Surgical factors included the position of intubated patients during surgery, especially in relation to head-neck movement (i.e., extension, flexion, or rotation). Other surgical factors included the duration of surgery and use of pneumoperitoneum. The position of the endotracheal tube has been reported to change significantly, with head-neck movement , as well as both with pneumoperitoneum alone and pneumoperitoneum with Trendelenburg positioning . Meanwhile, movement of the tube and cuff in the trachea during surgery is known to increase the risk of postoperative throat complaints . Thus, we determined whether the movement of the endotracheal tube is related to an injury to cricoarytenoid joint during the surgery. The primary outcomes were the incidence and risk factors for arytenoid dislocation after endotracheal intubation, with the aim to provide a basis for identification of high-risk patients and for further development and refinement of prediction models.
Continuous data are presented as means ± standard deviation for normally distributed data and medians (interquartile range) for non-normally distributed data, and were compared using the unpaired Student’s t-test or Wilcoxon rank-sum test, as appropriate. The normality of the data was verified using the Shapiro–Wilk test. Categorical variables are presented as numbers (%), and were compared using Pearson’s χ2 or Fisher's exact test. Multivariable Poisson regression, which is suitable for modeling rare event data, was performed to determine the risk factors for arytenoid dislocation. First, univariable Poisson regression was performed to identify candidate variables (P < 0.2) for inclusion in the multivariable model. Variables were selected for forward and backward stepwise regression analyses based on the Akaike information criterion. Incidence rate ratios (IRRs) with 95% confidence intervals (CIs) were estimated according to the exponential of the regression coefficient for each variable. P < 0.05 was considered statistically significant; all tests were two-sided. The statistical analysis was performed using R software (version 3.6.0; R Foundation for Statistical Computing, Vienna, Austria).

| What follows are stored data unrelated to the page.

Definition hlist_for_each {S} fuel (body : Z → S → hmem → res (S * hmem)) (h : Z) (s : S) (m : hmem) :=
  hlist_for_each_from fuel body (first m h) s m.
Definition hlist_for_each_safe {S} fuel (body : Z → S → hmem → res (S * hmem)) (h : Z) (s : S) (m : hmem) :=
  hlist_for_each_safe_from fuel body (first m h) s m.

(** ** The list behind a pointer *)

(** [*r] *)
Definition get_at (m : hmem) (r : pref) : Z :=
  match r with PFirst h => first m h | PNext n => next m n | _ => NULL end.

(** From [r] on, the pointers go through [l], and each node of [l] points back. *)
Fixpoint chained (m : hmem) (r : pref) (l : list Z) : Prop :=
  match l with
  | [] => True
  | x :: l => get_at m r = x ∧ pprev m x = r ∧ chained m (PNext x) l
  end.

(** The last pointer of a list. *)
Fixpoint end_of (r : pref) (l : list Z) : pref :=
  match l with [] => r | x :: l => end_of (PNext x) l end.

Definition hlist (m : hmem) (r : pref) (l : list Z) : Prop :=
  chained m r l ∧ get_at m (end_of r l) = NULL.

Lemma end_of_app r l1 l2 : end_of r (l1 ++ l2) = end_of (end_of r l1) l2.
Proof. revert r. induction l1 as [|x l1 IH]; intros r; cbn; [done|apply IH]. Qed.

Lemma end_of_cases r l : end_of r l = r ∨ ∃ x, x ∈ l ∧ end_of r l = PNext x.
Proof.
  revert r. induction l as [|x l IH]; intros r; cbn; [by left|right].
  destruct (IH (PNext x)) as [->|(y&Hy&->)]; eexists; (split; [|done]); set_solver.
Qed.

Lemma chained_app m r l1 l2 :
  chained m r (l1 ++ l2) ↔ chained m r l1 ∧ chained m (end_of r l1) l2.
Proof.
  revert r. induction l1 as [|x l1 IH]; intros r; cbn; [tauto|]. rewrite IH. tauto.
Qed.

Lemma hlist_app m r l1 l2 : hlist m r (l1 ++ l2) ↔ chained m r l1 ∧ hlist m (end_of r l1) l2.
Proof. unfold hlist. rewrite chained_app, end_of_app. tauto. Qed.

Lemma hlist_nil m r : hlist m r [] ↔ get_at m r = NULL.
Proof. unfold hlist. cbn. tauto. Qed.

Lemma hlist_cons m r x l :
  hlist m r (x :: l) ↔ get_at m r = x ∧ pprev m x = r ∧ hlist m (PNext x) l.
Proof. unfold hlist. cbn. tauto. Qed.
(* ===== verification/HlistEntry.v ===== *)
(** * Entries: [container_of] and the entry iterators of the hash lists

    [container_of] leads from a node to the structure around it, [off] bytes before;
    [hlist_entry_safe] keeps [NULL]. The [hlist_for_each_entry] macros of [include/list.h] walk over the structures
    and go back to the node at every step. They are the node iterators of [Hlist.v] with the
    body applied to the structure, as long as no node is [off] itself: the structure at
    address 0 would end the loop. *)
From S2P Require Import Prelude Hlist.

(** [container_of(ptr, type, member)]; [off] is [offsetof(type, member)]. *)
Definition container_of (ptr off : Z) : Z := u32 (ptr - off).

(** [&pos->member] *)
Definition member_of (pos off : Z) : Z := u32 (pos + off).

Definition list_entry (ptr off : Z) : Z := container_of ptr off.
Definition hlist_entry (ptr off : Z) : Z := container_of ptr off.
Definition hlist_entry_safe (ptr off : Z) : Z :=
  if negb (ptr =? NULL) then hlist_entry ptr off else NULL.

Section Entries.
Context (off : Z) {B : Type}.
Implicit Types (body : Z → B → hmem → res (B * hmem)).

(** [hlist_for_each_entry_from(pos, member)] *)
Fixpoint hlist_for_each_entry_from (fuel : nat) body (pos : Z) (s : B) (m : hmem) : res (B * hmem) :=
  match fuel with
  | O => Diverge
  | S fuel =>
      if pos =? NULL then Ret (s, m)
      else
        '(s, m) ← body pos s m;
        hlist_for_each_entry_from fuel body (hlist_entry_safe (next m (member_of pos off)) off) s m
  end.

(** [hlist_for_each_entry(pos, head, member)] *)
Definition hlist_for_each_entry (fuel : nat) body (head : Z) (s : B) (m : hmem) : res (B * hmem) :=
  hlist_for_each_entry_from fuel body (hlist_entry_safe (first m head) off) s m.

(** [hlist_for_each_entry_continue(pos, member)] *)
Definition hlist_for_each_entry_continue (fuel : nat) body (pos : Z) (s : B) (m : hmem) : res (B * hmem) :=
  hlist_for_each_entry_from fuel body (hlist_entry_safe (next m (member_of pos off)) off) s m.

(** [hlist_for_each_entry_safe(pos, n, head, member)]; [n] is a node. *)
Fixpoint entry_safe_loop (fuel : nat) body (pos : Z) (s : B) (m : hmem) : res (B * hmem) :=
  match fuel with
  | O => Diverge
  | S fuel =>
      if pos =? NULL then Ret (s, m)
      else
        let n := next m (member_of pos off) in
        '(s, m) ← body pos s m;
        entry_safe_loop fuel body (hlist_entry_safe n off) s m
  end.

Definition hlist_for_each_entry_safe (fuel : nat) body (head : Z) (s : B) (m : hmem) : res (B * hmem) :=
  entry_safe_loop fuel body (hlist_entry_safe (first m head) off) s m.

(** ** Nodes and structures *)

(** A pointer that the macros can go through. *)
Definition node_ok (p : Z) : Prop := p = NULL ∨ (is_u32 p ∧ p ≠ off).

Definition nodes_ok (m : hmem) : Prop := (∀ n, node_ok (next m n)) ∧ ∀ h, node_ok (first m h).

Lemma container_roundtrip p : is_u32 p → member_of (container_of p off) off = p.
Proof. unfold member_of, container_of, is_u32, u32. intros. dlia. Qed.

Lemma container_not_null p : is_u32 off → is_u32 p → p ≠ off → container_of p off ≠ NULL.
Proof. unfold container_of, is_u32, u32, NULL. intros. dlia. Qed.

(** One step of either loop. *)
Lemma entry_cases p : is_u32 off → node_ok p →
  (p = NULL ∧ hlist_entry_safe p off = NULL) ∨
  (p ≠ NULL ∧ hlist_entry_safe p off = container_of p off ∧ container_of p off ≠ NULL ∧
   member_of (container_of p off) off = p).
Proof.
  intros Ho Hp. unfold hlist_entry_safe, hlist_entry.
  destruct (Z.eqb_spec p NULL) as [->|Hn]; cbn [negb]; [by left|right].
  destruct Hp as [?|[Hu Hne]]; [done|].
  split_and!; [done..|by apply container_not_null|by apply container_roundtrip].
Qed.

Context (body : Z → B → hmem → res (B * hmem)).
Context (Hoff : is_u32 off).
Context (Hbody : ∀ x s m s' m', nodes_ok m → body x s m = Ret (s', m') → nodes_ok m').

Lemma each_entry_equiv fuel : ∀ p s m, nodes_ok m → node_ok p →
  hlist_for_each_entry_from fuel body (hlist_entry_safe p off) s m =
  hlist_for_each_from fuel (λ n, body (container_of n off)) p s m.
Proof.
  induction fuel as [|fuel IH]; intros p s m Hm Hp; [done|]. cbn [hlist_for_each_entry_from hlist_for_each_from].
  destruct (entry_cases p Hoff Hp) as [[-> ->]|(Hn&->&Hc&Hr)]; [done|].
  rewrite (proj2 (Z.eqb_neq _ _) Hn), (proj2 (Z.eqb_neq _ _) Hc).
  destruct (body (container_of p off) s m) as [[s' m']|msg|] eqn:E; [|done..]. cbn [mbind res_bind].
  pose proof (Hbody _ _ _ _ _ Hm E) as Hm'. rewrite Hr. apply IH; [done|apply Hm'].
Qed.

Lemma each_entry_safe_equiv fuel : ∀ p s m, nodes_ok m → node_ok p →
  entry_safe_loop fuel body (hlist_entry_safe p off) s m =
  hlist_for_each_safe_from fuel (λ n, body (container_of n off)) p s m.
Proof.
  induction fuel as [|fuel IH]; intros p s m Hm Hp; [done|]. cbn [entry_safe_loop hlist_for_each_safe_from].
  destruct (entry_cases p Hoff Hp) as [[-> ->]|(Hn&->&Hc&Hr)]; [done|].
  rewrite (proj2 (Z.eqb_neq _ _) Hn), (proj2 (Z.eqb_neq _ _) Hc), Hr.
  destruct (body (container_of p off) s m) as [[s' m']|msg|] eqn:E; [|done..]. cbn [mbind res_bind].
  pose proof (Hbody _ _ _ _ _ Hm E) as Hm'. apply IH; [done|apply Hm].
Qed.
End Entries.

(** C39: the entry iterators of the hash lists are the node iterators. For any body that keeps
    the pointers on the lists usable, [hlist_for_each_entry], [_from], [_continue] and
    [_safe] do the same as a loop over the nodes that calls the body with the structure
    around each node: the same calls, the same end, the same result when the body stops. *)
Theorem hlist_entry_loops_equiv off {B} (body : Z → B → hmem → res (B * hmem)) fuel head node s m :
  is_u32 off →
  (∀ x s m s' m', nodes_ok off m → body x s m = Ret (s', m') → nodes_ok off m') →
  nodes_ok off m → node_ok off node → node ≠ NULL →
  let on_node := λ n, body (container_of n off) in
  hlist_for_each_entry off fuel body head s m = hlist_for_each fuel on_node head s m ∧
  hlist_for_each_entry_safe off fuel body head s m = hlist_for_each_safe fuel on_node head s m ∧
  hlist_for_each_entry_from off fuel body (container_of node off) s m
    = hlist_for_each_from fuel on_node node s m ∧
  hlist_for_each_entry_continue off fuel body (container_of node off) s m
    = hlist_for_each_from fuel on_node (next m node) s m.
Proof.
  intros Ho Hb Hm Hn Hn0. cbn zeta.
  destruct (entry_cases off node Ho Hn) as [[? _]|(_&E1&_&E2)]; [done|]. split_and!.
  - apply each_entry_equiv; [done..|apply Hm].
  - apply each_entry_safe_equiv; [done..|apply Hm].
  - rewrite <- E1. by apply each_entry_equiv.
  - unfold hlist_for_each_entry_continue. rewrite E2. apply each_entry_equiv; [done..|apply Hm].
Qed.

(** Two structures with their nodes at offset 4, on the list at 1. *)
Definition demo_entries : hmem :=
  HMem (<[1 := 104]> (λ _, 0)) (<[104 := 204]> (λ _, 0)) (λ _, PNull).

Lemma demo_entries_ok : nodes_ok 4 demo_entries.
Proof.
  split; intros n; cbn; unfold insert, fn_insert; case_decide; [right|by left|right|by left];
    (split; [unfold is_u32; lia|lia]).
Qed.

Lemma hlist_entry_loops_equiv_witness :
  hlist_for_each_entry 4 3 (λ x (acc : list Z) m, Ret (acc ++ [x], m)) 1 [] demo_entries
  = Ret ([100; 200], demo_entries).
Proof.
  destruct (hlist_entry_loops_equiv 4 (λ x (acc : list Z) m, Ret (acc ++ [x], m)) 3 1 104 [] demo_entries)
    as [-> _].
  - unfold is_u32. lia.
  - intros x s m s' m' Hm [= _ <-]. exact Hm.
  - exact demo_entries_ok.
  - right. split; [unfold is_u32; lia|lia].
  - unfold NULL. lia.
  - reflexivity.
Defined.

Of the 33,619 patients initially enrolled during the study period, 8,081 were excluded because they had undergone emergency operations (n = 3,909), were already intubated or had a tracheostomy (n = 105), underwent an operation using a supraglottic airway device (n = 125), underwent double-lumen intubation (n = 2,806), or had insufficient data (n = 1,136) (Fig. 1). The remaining 25,538 patients were included in the final analyses; of which 33 (26 women and 7 men; 0.12%) experienced arytenoid dislocation.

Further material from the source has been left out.